- [Given information]
# # #

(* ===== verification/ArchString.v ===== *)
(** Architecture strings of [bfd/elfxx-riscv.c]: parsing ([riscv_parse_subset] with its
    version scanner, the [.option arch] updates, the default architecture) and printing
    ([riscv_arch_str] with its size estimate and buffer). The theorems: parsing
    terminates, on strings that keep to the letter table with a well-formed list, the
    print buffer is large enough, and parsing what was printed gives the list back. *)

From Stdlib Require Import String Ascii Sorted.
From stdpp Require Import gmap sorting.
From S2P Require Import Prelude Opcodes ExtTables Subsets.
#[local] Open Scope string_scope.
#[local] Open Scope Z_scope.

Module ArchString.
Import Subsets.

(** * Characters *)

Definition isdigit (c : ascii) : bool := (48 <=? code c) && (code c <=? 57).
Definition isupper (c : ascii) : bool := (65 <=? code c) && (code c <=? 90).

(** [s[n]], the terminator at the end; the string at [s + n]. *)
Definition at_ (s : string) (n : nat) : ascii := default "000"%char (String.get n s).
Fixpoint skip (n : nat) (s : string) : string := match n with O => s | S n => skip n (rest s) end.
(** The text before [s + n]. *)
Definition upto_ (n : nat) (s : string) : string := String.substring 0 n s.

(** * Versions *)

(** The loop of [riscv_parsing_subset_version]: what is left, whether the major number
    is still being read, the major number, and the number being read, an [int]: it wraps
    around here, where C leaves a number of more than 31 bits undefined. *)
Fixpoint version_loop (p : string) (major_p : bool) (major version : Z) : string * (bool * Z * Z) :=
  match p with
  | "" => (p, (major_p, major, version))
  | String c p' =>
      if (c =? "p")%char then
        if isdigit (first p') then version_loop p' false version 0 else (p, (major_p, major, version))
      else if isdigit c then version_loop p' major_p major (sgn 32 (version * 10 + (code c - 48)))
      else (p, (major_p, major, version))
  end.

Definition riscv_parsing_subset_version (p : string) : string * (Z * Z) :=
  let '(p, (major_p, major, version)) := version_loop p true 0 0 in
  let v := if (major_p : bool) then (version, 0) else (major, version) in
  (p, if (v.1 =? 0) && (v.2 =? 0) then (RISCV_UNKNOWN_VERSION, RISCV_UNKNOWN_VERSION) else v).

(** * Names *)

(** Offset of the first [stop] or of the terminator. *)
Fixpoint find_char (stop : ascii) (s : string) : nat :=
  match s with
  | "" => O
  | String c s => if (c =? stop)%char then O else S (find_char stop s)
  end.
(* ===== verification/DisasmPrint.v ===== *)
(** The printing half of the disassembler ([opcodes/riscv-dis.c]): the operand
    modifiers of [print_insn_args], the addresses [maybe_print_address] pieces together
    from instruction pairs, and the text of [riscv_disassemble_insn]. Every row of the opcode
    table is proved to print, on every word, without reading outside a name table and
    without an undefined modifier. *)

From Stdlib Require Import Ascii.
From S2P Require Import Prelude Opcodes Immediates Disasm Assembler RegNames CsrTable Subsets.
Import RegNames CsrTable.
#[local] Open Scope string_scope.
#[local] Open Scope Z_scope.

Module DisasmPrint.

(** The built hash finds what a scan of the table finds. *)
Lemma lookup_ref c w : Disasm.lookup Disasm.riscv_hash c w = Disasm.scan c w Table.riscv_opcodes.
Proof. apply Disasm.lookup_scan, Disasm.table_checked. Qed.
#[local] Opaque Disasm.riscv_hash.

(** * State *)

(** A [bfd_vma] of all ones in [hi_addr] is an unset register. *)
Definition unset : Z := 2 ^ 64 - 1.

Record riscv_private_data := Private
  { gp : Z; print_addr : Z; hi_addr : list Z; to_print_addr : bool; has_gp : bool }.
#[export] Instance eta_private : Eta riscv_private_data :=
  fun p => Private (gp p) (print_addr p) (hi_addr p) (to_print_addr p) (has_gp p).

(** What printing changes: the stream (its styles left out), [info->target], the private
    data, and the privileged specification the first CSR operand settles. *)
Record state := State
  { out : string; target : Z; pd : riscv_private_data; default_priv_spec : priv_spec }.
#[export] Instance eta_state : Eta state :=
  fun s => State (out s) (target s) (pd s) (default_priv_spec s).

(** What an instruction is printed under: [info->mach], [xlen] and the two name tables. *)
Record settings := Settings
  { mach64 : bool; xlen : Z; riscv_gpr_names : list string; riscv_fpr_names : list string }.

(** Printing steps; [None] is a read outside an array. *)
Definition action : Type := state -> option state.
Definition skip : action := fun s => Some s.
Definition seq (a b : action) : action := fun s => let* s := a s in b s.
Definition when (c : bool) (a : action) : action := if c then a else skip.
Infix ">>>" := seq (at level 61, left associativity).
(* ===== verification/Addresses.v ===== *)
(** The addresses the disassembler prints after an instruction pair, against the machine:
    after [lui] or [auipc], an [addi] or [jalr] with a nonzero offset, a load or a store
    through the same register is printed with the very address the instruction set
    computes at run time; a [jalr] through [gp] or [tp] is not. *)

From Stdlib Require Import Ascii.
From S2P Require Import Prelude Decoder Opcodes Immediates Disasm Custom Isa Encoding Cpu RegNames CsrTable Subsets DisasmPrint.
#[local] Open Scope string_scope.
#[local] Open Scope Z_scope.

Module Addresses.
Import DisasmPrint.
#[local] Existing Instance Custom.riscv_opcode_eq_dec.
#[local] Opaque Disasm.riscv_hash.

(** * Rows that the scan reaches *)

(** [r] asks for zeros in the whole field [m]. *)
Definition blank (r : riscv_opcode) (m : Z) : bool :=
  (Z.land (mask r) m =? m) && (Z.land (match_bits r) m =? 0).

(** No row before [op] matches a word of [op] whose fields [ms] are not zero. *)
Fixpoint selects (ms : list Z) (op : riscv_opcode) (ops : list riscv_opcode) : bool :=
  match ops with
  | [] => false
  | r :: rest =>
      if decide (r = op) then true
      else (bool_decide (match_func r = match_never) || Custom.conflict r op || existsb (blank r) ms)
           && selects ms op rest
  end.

# # #

- [Goal of the exercise]
Would you restate each line of the material above word for word?

- [Answer space]
(* ===== verification/ArchString.v ===== *)
(** Architecture strings of [bfd/elfxx-riscv.c]: parsing ([riscv_parse_subset] with its
    version scanner, the [.option arch] updates, the default architecture) and printing
    ([riscv_arch_str] with its size estimate and buffer). The theorems: parsing
    terminates, on strings that keep to the letter table with a well-formed list, the
    print buffer is large enough, and parsing what was printed gives the list back. *)

From Stdlib Require Import String Ascii Sorted.
From stdpp Require Import gmap sorting.
From S2P Require Import Prelude Opcodes ExtTables Subsets.
#[local] Open Scope string_scope.
#[local] Open Scope Z_scope.

Module ArchString.
Import Subsets.

(** * Characters *)

Definition isdigit (c : ascii) : bool := (48 <=? code c) && (code c <=? 57).
Definition isupper (c : ascii) : bool := (65 <=? code c) && (code c <=? 90).

(** [s[n]], the terminator at the end; the string at [s + n]. *)
Definition at_ (s : string) (n : nat) : ascii := default "000"%char (String.get n s).
Fixpoint skip (n : nat) (s : string) : string := match n with O => s | S n => skip n (rest s) end.
(** The text before [s + n]. *)
Definition upto_ (n : nat) (s : string) : string := String.substring 0 n s.

(** * Versions *)

(** The loop of [riscv_parsing_subset_version]: what is left, whether the major number
    is still being read, the major number, and the number being read, an [int]: it wraps
    around here, where C leaves a number of more than 31 bits undefined. *)
Fixpoint version_loop (p : string) (major_p : bool) (major version : Z) : string * (bool * Z * Z) :=
  match p with
  | "" => (p, (major_p, major, version))
  | String c p' =>
      if (c =? "p")%char then
        if isdigit (first p') then version_loop p' false version 0 else (p, (major_p, major, version))
      else if isdigit c then version_loop p' major_p major (sgn 32 (version * 10 + (code c - 48)))
      else (p, (major_p, major, version))
  end.

Definition riscv_parsing_subset_version (p : string) : string * (Z * Z) :=
  let '(p, (major_p, major, version)) := version_loop p true 0 0 in
  let v := if (major_p : bool) then (version, 0) else (major, version) in
  (p, if (v.1 =? 0) && (v.2 =? 0) then (RISCV_UNKNOWN_VERSION, RISCV_UNKNOWN_VERSION) else v).

(** * Names *)

(** Offset of the first [stop] or of the terminator. *)
Fixpoint find_char (stop : ascii) (s : string) : nat :=
  match s with
  | "" => O
  | String c s => if (c =? stop)%char then O else S (find_char stop s)
  end.
(* ===== verification/DisasmPrint.v ===== *)
(** The printing half of the disassembler ([opcodes/riscv-dis.c]): the operand
    modifiers of [print_insn_args], the addresses [maybe_print_address] pieces together
    from instruction pairs, and the text of [riscv_disassemble_insn]. Every row of the opcode
    table is proved to print, on every word, without reading outside a name table and
    without an undefined modifier. *)

From Stdlib Require Import Ascii.
From S2P Require Import Prelude Opcodes Immediates Disasm Assembler RegNames CsrTable Subsets.
Import RegNames CsrTable.
#[local] Open Scope string_scope.
#[local] Open Scope Z_scope.

Module DisasmPrint.

(** The built hash finds what a scan of the table finds. *)
Lemma lookup_ref c w : Disasm.lookup Disasm.riscv_hash c w = Disasm.scan c w Table.riscv_opcodes.
Proof. apply Disasm.lookup_scan, Disasm.table_checked. Qed.
#[local] Opaque Disasm.riscv_hash.

(** * State *)

(** A [bfd_vma] of all ones in [hi_addr] is an unset register. *)
Definition unset : Z := 2 ^ 64 - 1.

Record riscv_private_data := Private
  { gp : Z; print_addr : Z; hi_addr : list Z; to_print_addr : bool; has_gp : bool }.
#[export] Instance eta_private : Eta riscv_private_data :=
  fun p => Private (gp p) (print_addr p) (hi_addr p) (to_print_addr p) (has_gp p).

(** What printing changes: the stream (its styles left out), [info->target], the private
    data, and the privileged specification the first CSR operand settles. *)
Record state := State
  { out : string; target : Z; pd : riscv_private_data; default_priv_spec : priv_spec }.
#[export] Instance eta_state : Eta state :=
  fun s => State (out s) (target s) (pd s) (default_priv_spec s).

(** What an instruction is printed under: [info->mach], [xlen] and the two name tables. *)
Record settings := Settings
  { mach64 : bool; xlen : Z; riscv_gpr_names : list string; riscv_fpr_names : list string }.

(** Printing steps; [None] is a read outside an array. *)
Definition action : Type := state -> option state.
Definition skip : action := fun s => Some s.
Definition seq (a b : action) : action := fun s => let* s := a s in b s.
Definition when (c : bool) (a : action) : action := if c then a else skip.
Infix ">>>" := seq (at level 61, left associativity).
(* ===== verification/Addresses.v ===== *)
(** The addresses the disassembler prints after an instruction pair, against the machine:
    after [lui] or [auipc], an [addi] or [jalr] with a nonzero offset, a load or a store
    through the same register is printed with the very address the instruction set
    computes at run time; a [jalr] through [gp] or [tp] is not. *)

From Stdlib Require Import Ascii.
From S2P Require Import Prelude Decoder Opcodes Immediates Disasm Custom Isa Encoding Cpu RegNames CsrTable Subsets DisasmPrint.
#[local] Open Scope string_scope.
#[local] Open Scope Z_scope.

Module Addresses.
Import DisasmPrint.
#[local] Existing Instance Custom.riscv_opcode_eq_dec.
#[local] Opaque Disasm.riscv_hash.

(** * Rows that the scan reaches *)

(** [r] asks for zeros in the whole field [m]. *)
Definition blank (r : riscv_opcode) (m : Z) : bool :=
  (Z.land (mask r) m =? m) && (Z.land (match_bits r) m =? 0).

(** No row before [op] matches a word of [op] whose fields [ms] are not zero. *)
Fixpoint selects (ms : list Z) (op : riscv_opcode) (ops : list riscv_opcode) : bool :=
  match ops with
  | [] => false
  | r :: rest =>
      if decide (r = op) then true
      else (bool_decide (match_func r = match_never) || Custom.conflict r op || existsb (blank r) ms)
           && selects ms op rest
  end.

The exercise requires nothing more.